During the pandemic, Sanders started “Mary Wesley’s Ride Community Grocery Program” to deliver food, soap, shampoo, toothpaste, and blankets to Las Vegas homeless. Mary’s daughter Yvonne said, “My mom’s up there in heaven turning over, flipping, doing cartwheels just to see..something like this.” Emma Stampley’s great-granddaughter Carmella Gadsen, now a homelessness and LGBTQ rights activist, says that she and other activists of her generation continue to be inspired by her grandmother and the women of Operation Life. “Fighting for a future that dignifies all of us—our labor, our humanity, our whole selves—is what my grandmother and these incredible women committed themselves to in their generation,” she says. “It’s the same work I’m committed to now.”
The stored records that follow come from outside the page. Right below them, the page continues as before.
(* ===== verification/SubscriptionManager.v ===== *)
(** * internal/manager/subscription_manager.go

    The manager of order fills and order updates: it subscribes addresses
    through the pool (interface [SubscriptionPool]), splits the fills of
    reversed orders, and feeds the message queue of the order processor.  The
    callbacks it registers are values naming the closure and the address it
    captures.  The deduper is shared with the order processor, unless
    [SetDeduper] replaced the manager's own pointer.  Parsing of the JSON
    payloads is an argument. *)

From Stdlib Require Import ZArith Lia Ascii.
From stdpp Require Import gmap strings list.
From S2P Require Import Prelude Float64 GoStrings Models ConcurrentMap GoCache Caches MarketCaches.
From S2P Require Import BatchWriter Messages OrderProcessor OrderRuns WsPool.
Local Open Scope Z_scope.

Definition DirOpenLong : string := "Open Long".
Definition DirOpenShort : string := "Open Short".
Definition DirCloseLong : string := "Close Long".
Definition DirCloseShort : string := "Close Short".
Definition DirLongToShort : string := "Long > Short".
Definition DirShortToLong : string := "Short > Long".
Definition DirBuy : string := "Buy".
Definition DirSell : string := "Sell".

(** The closures the managers give to the pool. *)
Inductive ManagerCallback : Type :=
| OnUserFills (addr : string)
| OnOrderUpdates (addr : string)
| OnWebData2 (addr : string).

#[export] Instance ManagerCallback_eq_dec : EqDecision ManagerCallback.
Proof. solve_decision. Defined.

(** ** Reversed orders *)
Section split.
Context `{Cast}.

Definition getReverseDirections (dir : string) : string * string :=
  if decide (dir = DirLongToShort) then (DirCloseLong, DirOpenShort)
  else if decide (dir = DirShortToLong) then (DirCloseShort, DirOpenLong)
  else (EmptyString, EmptyString).

Definition cloneFillWithDirection (fill : WsOrderFill) (dir sz : string) : WsOrderFill :=
  mkWsOrderFill (fill_Coin fill) (fill_Px fill) sz (fill_Side fill) (fill_Time fill)
    (fill_StartPosition fill) dir (fill_ClosedPnl fill) (fill_Hash fill) (fill_Oid fill)
    (fill_Crossed fill) (fill_Fee fill) (fill_Tid fill) (fill_Liquidation fill)
    (fill_FeeToken fill) (fill_BuilderFee fill).

Definition addReversedFills (grouped : gmap string (list WsOrderFill)) (fill : WsOrderFill)
    : gmap string (list WsOrderFill) :=
  let '(closeDir, openDir) := getReverseDirections (fill_Dir fill) in
  let sz := ToFloat64 (fill_Sz fill) in
  let startPos := ToFloat64 (fill_StartPosition fill) in
  let closeSize := fabs startPos in
  let openSize := math_Max (fsub sz closeSize) f0 in
  let grouped := group_push grouped closeDir
                   (cloneFillWithDirection fill closeDir (ToString closeSize)) in
  group_push grouped openDir (cloneFillWithDirection fill openDir (ToString openSize)).

Definition split_step (grouped : gmap string (list WsOrderFill)) (fill : WsOrderFill)
    : gmap string (list WsOrderFill) :=
  if decide (fill_Dir fill = DirLongToShort \/ fill_Dir fill = DirShortToLong)
  then addReversedFills grouped fill
  else group_push grouped (fill_Dir fill) fill.

Definition splitReversedOrder (fills : list WsOrderFill) : gmap string (list WsOrderFill) :=
  fold_left split_step fills ∅.
End split.

(** ** The manager *)
Section manager.
Context `{MapRange} `{Cast} `{GS : GoCache string} `{DD : DedupCacheInterface}
  `{SP : SubscriptionPool ManagerCallback}.

Record SubscriptionManager := mkSubscriptionManager {
  sm_poolManager : option (pool_t ManagerCallback);
  sm_addresses : Map string unit;
  sm_subs : gmap string (pool_handle ManagerCallback);
  sm_messageQueue : MessageQueue OrderProcessor;
  sm_deduper : option dd_t;            (* [None]: the processor's own *)
  sm_oidToAddress : Map Z string;
}.

Definition NewSubscriptionManager (poolManager : option (pool_t ManagerCallback))
    (symbolCache : SymbolCache) (positionBalanceCache : option PositionBalanceCache)
    (pairCategoryCache : PairCategoryCache) (batchWriter : option BatchWriter)
    (deduper : dd_t) : SubscriptionManager :=
  let orderProcessor := NewOrderProcessor batchWriter (Some deduper) symbolCache
                          positionBalanceCache pairCategoryCache in
  mkSubscriptionManager poolManager Map_zero ∅ (NewMessageQueue 10000 orderProcessor) None
    Map_zero.

Definition with_queue (m : SubscriptionManager) q : SubscriptionManager :=
  mkSubscriptionManager (sm_poolManager m) (sm_addresses m) (sm_subs m) q (sm_deduper m)
    (sm_oidToAddress m).
Definition with_oids (m : SubscriptionManager) oids : SubscriptionManager :=
  mkSubscriptionManager (sm_poolManager m) (sm_addresses m) (sm_subs m) (sm_messageQueue m)
    (sm_deduper m) oids.
Definition with_addresses (m : SubscriptionManager) addresses : SubscriptionManager :=
  mkSubscriptionManager (sm_poolManager m) addresses (sm_subs m) (sm_messageQueue m)
    (sm_deduper m) (sm_oidToAddress m).
Definition with_pool (m : SubscriptionManager) pool subs : SubscriptionManager :=
  mkSubscriptionManager pool (sm_addresses m) subs (sm_messageQueue m) (sm_deduper m)
    (sm_oidToAddress m).

Definition SetDeduper (m : SubscriptionManager) (deduper : dd_t) : SubscriptionManager :=
  mkSubscriptionManager (sm_poolManager m) (sm_addresses m) (sm_subs m) (sm_messageQueue m)
    (Some deduper) (sm_oidToAddress m).

Definition GetDeduper (m : SubscriptionManager) : option dd_t :=
  match sm_deduper m with
  | Some d => Some d
  | None => op_deduper (mq_handler (sm_messageQueue m))
  end.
In West Las Vegas, there is a shiny new library and performing arts center brought by the women of Operation Life. There are medical facilities where before there were none. And in 2011, a man named Michael Flores, who had read my book in high school, achieved his long-standing goal to get an elementary school named for Ruby Duncan. The school stands in one of the poorest areas of the Westside. Powered by solar panels—a cause the women of Operation Life had championed 50 years ago—the school’s promise is that it will train a multiracial student population to solve the problems that still plague the poorer parts of the city in the only way that makes sense: by organizing from the ground up.